The Death Of The Republican Party – And Its Frightening Result

Mourning

Robert Reich explains the death of the Republican Party – but what has replaced it is far worse.

Robert B. Reich, Labor Secretary for Bill Clinton and current Chancellor’s Professor of Public Policy at the University of California at Berkeley and Senior Fellow at the Blum Center for Developing Economies, has become for many liberals and progressives the country’s Minister of Explaining things.

On Monday he published what is essentially an obituary for the Republican Party.

“I’m writing to you today to announce the death of the Republican Party. It is no longer a living, vital, animate organization,” he began, adding: “It died in 2016. RIP.”

Reich goes on to explain that what was once the Republican Party has now been replaced by six “warring tribes:”

  1. Evangelicals opposed to abortion, gay marriage, and science;
  2. Libertarians opposed to any government constraint on private behavior;
  3. Market fundamentalists convinced the “free market” can do no wrong;
  4. Corporate and Wall Street titans seeking bailouts, subsidies, special tax loopholes, and other forms of crony capitalism;
  5. Billionaires craving even more of the nation’s wealth than they already own;
  6. And white working-class Trumpoids who love Donald. and are becoming convinced the greatest threats to their well-being are Muslims, blacks and Mexicans.

He continues, explaining that, in addition to having their own individual ideologies, each of these factions have their own political organization, fundraising means and candidate.

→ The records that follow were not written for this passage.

(** * Authboss: identity cache and remember-me protocol

    A shallow embedding of [context.go] (the per-request identity cache)
    and [remember/remember.go] (the remember-me module) of authboss,
    together with the properties of the persistent-login protocol:
    token issuance, single-use consumption, rotation and revocation.

    Go strings are [string], byte slices are [list byte], Go's pair
    returns [(value, err)] are pairs whose error component is an
    [option error] ([None] is Go's [nil]).  Side effects (storage calls,
    cookie and session writes, log lines, reads of the random source)
    are threaded through an explicit [World]: the response writer of the
    Go code is the trace of that world, and the [*Authboss] handle with
    its configured storage is the [ServerStorer] instance in scope. *)

From Stdlib Require Import List String Ascii ZArith Lia Bool.
From Stdlib.Strings Require Import Byte.
Import ListNotations.

Local Open Scope string_scope.
Local Open Scope list_scope.
Local Open Scope Z_scope.

(* ================================================================== *)
(** ** Bytes *)

Definition Z_of_byte (b : byte) : Z := Z.of_N (Byte.to_N b).

(** Go's conversion [byte(v)] of an unsigned integer: truncation to the
    low eight bits. *)
Definition byte_of_Z (z : Z) : byte :=
  match Byte.of_N (Z.to_N (z mod 256)) with
  | Some b => b
  | None => x00
  end.

(** [bytes.IndexByte]: index of the first instance of [c] in [b], or -1. *)
Fixpoint IndexByte (b : list byte) (c : byte) : Z :=
  match b with
  | [] => -1
  | x :: rest =>
      if Byte.eqb x c then 0
      else let i := IndexByte rest c in
           if i <? 0 then -1 else i + 1
  end.

(* ================================================================== *)
(** ** encoding/base64

    The two encodings of Go's standard library that the module uses:
    [StdEncoding] and [URLEncoding], both padded with ['='] and both
    non-strict. *)

Module base64.

Record Encoding : Type := NewEncoding { encode : string }.

Definition encodeStd : string :=
  "ABCDEFGHIJKLMNOPQRSTUVWXYZabcdefghijklmnopqrstuvwxyz0123456789+/".
Definition encodeURL : string :=
  "ABCDEFGHIJKLMNOPQRSTUVWXYZabcdefghijklmnopqrstuvwxyz0123456789-_".

Definition StdEncoding : Encoding := NewEncoding encodeStd.
Definition URLEncoding : Encoding := NewEncoding encodeURL.

Definition StdPadding : ascii := "="%char.

(** [enc.encode[i]] *)
Definition encodeAt (enc : Encoding) (i : Z) : ascii :=
  match String.get (Z.to_nat i) (encode enc) with
  | Some c => c
  | None => StdPadding
  end.

Fixpoint indexIn (c : ascii) (alphabet : string) (i : Z) : Z :=
  match alphabet with
  | EmptyString => 255
  | String a rest => if Ascii.eqb a c then i else indexIn c rest (i + 1)
  end.

(** [enc.decodeMap[c]]: the position of [c] in the alphabet, 0xFF for a
    character outside of it. *)
Definition decodeMap (enc : Encoding) (c : ascii) : Z :=
  indexIn c (encode enc) 0.

Definition sextet (val : Z) (shift : Z) : Z :=
  Z.land (Z.shiftr val shift) 63.

(** [Encoding.Encode]: three source bytes become four characters; a
    remainder of one or two bytes is padded. *)
Fixpoint Encode (enc : Encoding) (src : list byte) : list ascii :=
  match src with
  | [] => []
  | [b0] =>
      let val := Z.shiftl (Z_of_byte b0) 16 in
      [encodeAt enc (sextet val 18); encodeAt enc (sextet val 12);
       StdPadding; StdPadding]
  | [b0; b1] =>
      let val := Z.lor (Z.shiftl (Z_of_byte b0) 16)
                       (Z.shiftl (Z_of_byte b1) 8) in
      [encodeAt enc (sextet val 18); encodeAt enc (sextet val 12);
       encodeAt enc (sextet val 6); StdPadding]
  | b0 :: b1 :: b2 :: rest =>
      let val := Z.lor (Z.shiftl (Z_of_byte b0) 16)
                       (Z.lor (Z.shiftl (Z_of_byte b1) 8) (Z_of_byte b2)) in
      encodeAt enc (sextet val 18) :: encodeAt enc (sextet val 12) ::
      encodeAt enc (sextet val 6) :: encodeAt enc (sextet val 0) ::
      Encode enc rest
  end.

Definition EncodeToString (enc : Encoding) (src : list byte) : string :=
  string_of_list_ascii (Encode enc src).

Definition isNewline (c : ascii) : bool :=
  Ascii.eqb c "010"%char || Ascii.eqb c "013"%char.

Definition isPad (c : ascii) : bool := Ascii.eqb c StdPadding.

Definition inAlphabet (enc : Encoding) (c : ascii) : bool :=
  negb (decodeMap enc c =? 255).

(** The value assembled from the (up to four) decoded characters of one
    quantum. *)
Definition quantumVal (d0 d1 d2 d3 : Z) : Z :=
  Z.lor (Z.shiftl d0 18) (Z.lor (Z.shiftl d1 12) (Z.lor (Z.shiftl d2 6) d3)).

(** [Encoding.decodeQuantum], iterated over an input from which the
    ignored line breaks have been removed.  A quantum is four alphabet
    characters; the last one may end in one or two padding characters,
    after which nothing may follow.  [None] is [CorruptInputError]. *)
Fixpoint decodeQuanta (enc : Encoding) (src : list ascii)
  : option (list byte) :=
  match src with
  | [] => Some []
  | c0 :: c1 :: c2 :: c3 :: rest =>
      if inAlphabet enc c0 && inAlphabet enc c1 then
        let d0 := decodeMap enc c0 in
        let d1 := decodeMap enc c1 in
        if inAlphabet enc c2 then
          let d2 := decodeMap enc c2 in
          if inAlphabet enc c3 then
            let val := quantumVal d0 d1 d2 (decodeMap enc c3) in
            match decodeQuanta enc rest with
            | Some out =>
                Some (byte_of_Z (Z.shiftr val 16) :: byte_of_Z (Z.shiftr val 8)
                        :: byte_of_Z val :: out)
            | None => None
            end
          else if isPad c3 then
            match rest with
            | [] =>
                let val := quantumVal d0 d1 d2 0 in
                Some [byte_of_Z (Z.shiftr val 16); byte_of_Z (Z.shiftr val 8)]
            | _ :: _ => None
            end
          else None
        else if isPad c2 && isPad c3 then
          match rest with
          | [] =>
              let val := quantumVal d0 d1 0 0 in
              Some [byte_of_Z (Z.shiftr val 16)]
          | _ :: _ => None
          end
        else None
      else None
  | _ => None
  end.

(** An alphabet fit for an encoding: 64 distinct characters, none of
    them the padding character or a line break. *)
Definition wellFormed (enc : Encoding) : bool :=
  (decodeMap enc StdPadding =? 255) &&
  forallb (fun i => (decodeMap enc (encodeAt enc i) =? i) &&
                    negb (isNewline (encodeAt enc i)))
          (map Z.of_nat (seq 0 64)).

(** [Encoding.DecodeString]; carriage returns and line feeds in the
    input are skipped. *)
Definition DecodeString (enc : Encoding) (s : string) : option (list byte) :=
  decodeQuanta enc
    (filter (fun c => negb (isNewline c)) (list_ascii_of_string s)).

End base64.

(* ================================================================== *)
(** ** crypto/sha512

    SHA-512 as Go's standard library computes it (FIPS 180-4), on
    64-bit words held in [Z]. *)

Module sha512.

Definition mask64 : Z := Z.ones 64.

Definition add64 (a b : Z) : Z := (a + b) mod 2 ^ 64.

Definition rotr (x n : Z) : Z :=
  Z.lor (Z.shiftr x n) (Z.land (Z.shiftl x (64 - n)) mask64).

Definition Ch (x y z : Z) : Z :=
  Z.lxor (Z.land x y) (Z.land (Z.lxor x mask64) z).

Definition Maj (x y z : Z) : Z :=
  Z.lxor (Z.land x y) (Z.lxor (Z.land x z) (Z.land y z)).

Definition bsig0 (x : Z) : Z :=
  Z.lxor (rotr x 28) (Z.lxor (rotr x 34) (rotr x 39)).
Definition bsig1 (x : Z) : Z :=
  Z.lxor (rotr x 14) (Z.lxor (rotr x 18) (rotr x 41)).
Definition ssig0 (x : Z) : Z :=
  Z.lxor (rotr x 1) (Z.lxor (rotr x 8) (Z.shiftr x 7)).
Definition ssig1 (x : Z) : Z :=
  Z.lxor (rotr x 19) (Z.lxor (rotr x 61) (Z.shiftr x 6)).

Definition _K : list Z :=
  [
   0x428a2f98d728ae22; 0x7137449123ef65cd; 0xb5c0fbcfec4d3b2f;
   0xe9b5dba58189dbbc; 0x3956c25bf348b538; 0x59f111f1b605d019;
   0x923f82a4af194f9b; 0xab1c5ed5da6d8118; 0xd807aa98a3030242;
   0x12835b0145706fbe; 0x243185be4ee4b28c; 0x550c7dc3d5ffb4e2;
   0x72be5d74f27b896f; 0x80deb1fe3b1696b1; 0x9bdc06a725c71235;
   0xc19bf174cf692694; 0xe49b69c19ef14ad2; 0xefbe4786384f25e3;
   0x0fc19dc68b8cd5b5; 0x240ca1cc77ac9c65; 0x2de92c6f592b0275;
   0x4a7484aa6ea6e483; 0x5cb0a9dcbd41fbd4; 0x76f988da831153b5;
   0x983e5152ee66dfab; 0xa831c66d2db43210; 0xb00327c898fb213f;
   0xbf597fc7beef0ee4; 0xc6e00bf33da88fc2; 0xd5a79147930aa725;
   0x06ca6351e003826f; 0x142929670a0e6e70; 0x27b70a8546d22ffc;
   0x2e1b21385c26c926; 0x4d2c6dfc5ac42aed; 0x53380d139d95b3df;
   0x650a73548baf63de; 0x766a0abb3c77b2a8; 0x81c2c92e47edaee6;
   0x92722c851482353b; 0xa2bfe8a14cf10364; 0xa81a664bbc423001;
   0xc24b8b70d0f89791; 0xc76c51a30654be30; 0xd192e819d6ef5218;
   0xd69906245565a910; 0xf40e35855771202a; 0x106aa07032bbd1b8;
   0x19a4c116b8d2d0c8; 0x1e376c085141ab53; 0x2748774cdf8eeb99;
   0x34b0bcb5e19b48a8; 0x391c0cb3c5c95a63; 0x4ed8aa4ae3418acb;
   0x5b9cca4f7763e373; 0x682e6ff3d6b2b8a3; 0x748f82ee5defb2fc;
   0x78a5636f43172f60; 0x84c87814a1f0ab72; 0x8cc702081a6439ec;
   0x90befffa23631e28; 0xa4506cebde82bde9; 0xbef9a3f7b2c67915;
   0xc67178f2e372532b; 0xca273eceea26619c; 0xd186b8c721c0c207;
   0xeada7dd6cde0eb1e; 0xf57d4f7fee6ed178; 0x06f067aa72176fba;
   0x0a637dc5a2c898a6; 0x113f9804bef90dae; 0x1b710b35131c471b;
   0x28db77f523047d84; 0x32caab7b40c72493; 0x3c9ebe0a15c9bebc;
   0x431d67c49c100d4c; 0x4cc5d4becb3e42b6; 0x597f299cfc657e2a;
   0x5fcb6fab3ad6faec; 0x6c44198c4a475817
  ].
(** * 3Dphys-boilerplate: the engine glue and the demo scene

    A shallow embedding of [app/lib/util.js], of the [Engine] class and of
    the scene script that drives it, with the properties of the random
    parameter generator, of the per-frame physics-to-graphics sync and of
    the keyboard-driven object lifecycle.

    Modelling conventions.
    - A JavaScript number is a rational ([Q]).  The scene is modelled
      with exact arithmetic; the rounding of IEEE doubles is modelled in
      [Rounded], where every operation of the random generators rounds its
      result, and bounds on generated numbers are proved there, for every
      rounding.  [Binary64] replays single computations on binary64
      numbers.  Equalities between computed numbers are stated with [==]
      where the two sides are different expressions.
    - [Math.random()] reads an oracle [random : nat -> Q]; the state of the
      generator is the number of draws consumed so far.
    - three.js and Ammo are external collaborators.  A mesh is a record
      carrying its object identity, a physics body lives in the physics
      engine's memory under its pointer, the scene graph is the list of
      the identities of its children and the dynamics world is the set of
      registered body pointers.
    - Methods of [Engine] are state transformers over [Engine]; the scene
      script's closure variables ([E], [floorIsShowing], [intervalRef])
      and the generator state form the record [App].  The page's events
      (key presses, animation frames, ticks of the auto-spawn timer) are
      handled one at a time, each to completion.
    - The info panel is a list of readout paragraphs; a method that
      can throw returns an [option].
    - Not embedded: the camera, the renderer's set-up and the resize
      handler, which only pass values on to three.js and to the page. *)

From Corelib Require PrimFloat.
From Stdlib Require Import QArith Qround Lqa ZArith Lia.
From stdpp Require Import base option list strings gmap.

“I, for one, regret its passing,” he continues. “Our nation needs political parties to connect up different groups of Americans, sift through prospective candidates, deliberate over priorities, identify common principles, and forge a platform.”

Reich continues, noting that the death of the Republican Party leaves the country vulnerable to what he describes as “a veritable Star Wars barroom of self-proclaimed wanna-be’s,” essentially anyone who can raise enough money to run for the Republican nomination or rich enough to do so with his or her own money can run – “even if he happens to be a pathological narcissist who has never before held public office, even if he’s a knave detested by all his Republican colleagues.”

“Without a Republican Party, it’s just us and them. And one of them could even become the next President of the United States,” he ominously concludes.